------ Dataset extract ------
(** * Phonebook application: the prefix trie and the contact-book handlers

    A shallow embedding of [src/app.py].

    - Python strings are modelled as [string]; the model covers names and
      queries written in 7-bit ASCII, for which [str.lower()] is the
      character-wise map [lower_char].
    - A [TrieNode]'s [children] dict is an insertion-ordered dictionary with
      unique keys; it is modelled as an association list so that the
      iteration order of [dict.items()] is visible.
    - The module-level dictionaries [contacts], [call_log] and
      [relationships] are modelled as finite maps carried in an explicit
      [State]; every handler is a function from the state and its request to
      the new state and the response.
    - [save_data] rewrites two files from the state and has no effect on the
      in-memory structures; the snapshots are not modelled. *)

From Stdlib Require Import Ascii String List Bool Arith Lia.
From stdpp Require Import base option list strings gmap.

Open Scope string_scope.
Open Scope list_scope.

#[local] Set Warnings "-clear-no-such-hyp".

(** ** Strings *)

(** [c.lower()] for one ASCII character. *)
Definition lower_char (c : ascii) : ascii :=
  let n := nat_of_ascii c in
  if (65 <=? n)%nat && (n <=? 90)%nat then ascii_of_nat (n + 32) else c.

(** [s.lower()]. *)
Fixpoint lower (s : string) : string :=
  match s with
  | EmptyString => EmptyString
  | String c s' => String (lower_char c) (lower s')
  end.

(** [p] is a prefix of [s], as [s.startswith(p)] decides it. *)
Fixpoint starts_with (p s : string) : bool :=
  match p, s with
  | EmptyString, _ => true
  | String a p', String b s' => if decide (a = b) then starts_with p' s' else false
  | String _ _, EmptyString => false
  end.

(** [P] is a case-insensitive prefix of [N]. *)
Definition ci_prefix (P N : string) : bool := starts_with (lower P) (lower N).

(** ** Insertion-ordered dictionaries keyed by a character *)

Module Dict.
Section Dict.
Context {V : Type}.

(** [d.get(c)]; [c in d] is [is_Some (get c d)]. *)
Fixpoint get (c : ascii) (d : list (ascii * V)) : option V :=
  match d with
  | [] => None
  | (k, v) :: d' => if decide (k = c) then Some v else get c d'
  end.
------
Task statement ->
Keeping every character as it is, restate the lines above that run from the line with "From stdpp Require" through the line with "EmptyString => EmptyString", both included, and nothing else.

Exercise result ->
From stdpp Require Import base option list strings gmap.

Open Scope string_scope.
Open Scope list_scope.

#[local] Set Warnings "-clear-no-such-hyp".

(** ** Strings *)

(** [c.lower()] for one ASCII character. *)
Definition lower_char (c : ascii) : ascii :=
  let n := nat_of_ascii c in
  if (65 <=? n)%nat && (n <=? 90)%nat then ascii_of_nat (n + 32) else c.

(** [s.lower()]. *)
Fixpoint lower (s : string) : string :=
  match s with
  | EmptyString => EmptyString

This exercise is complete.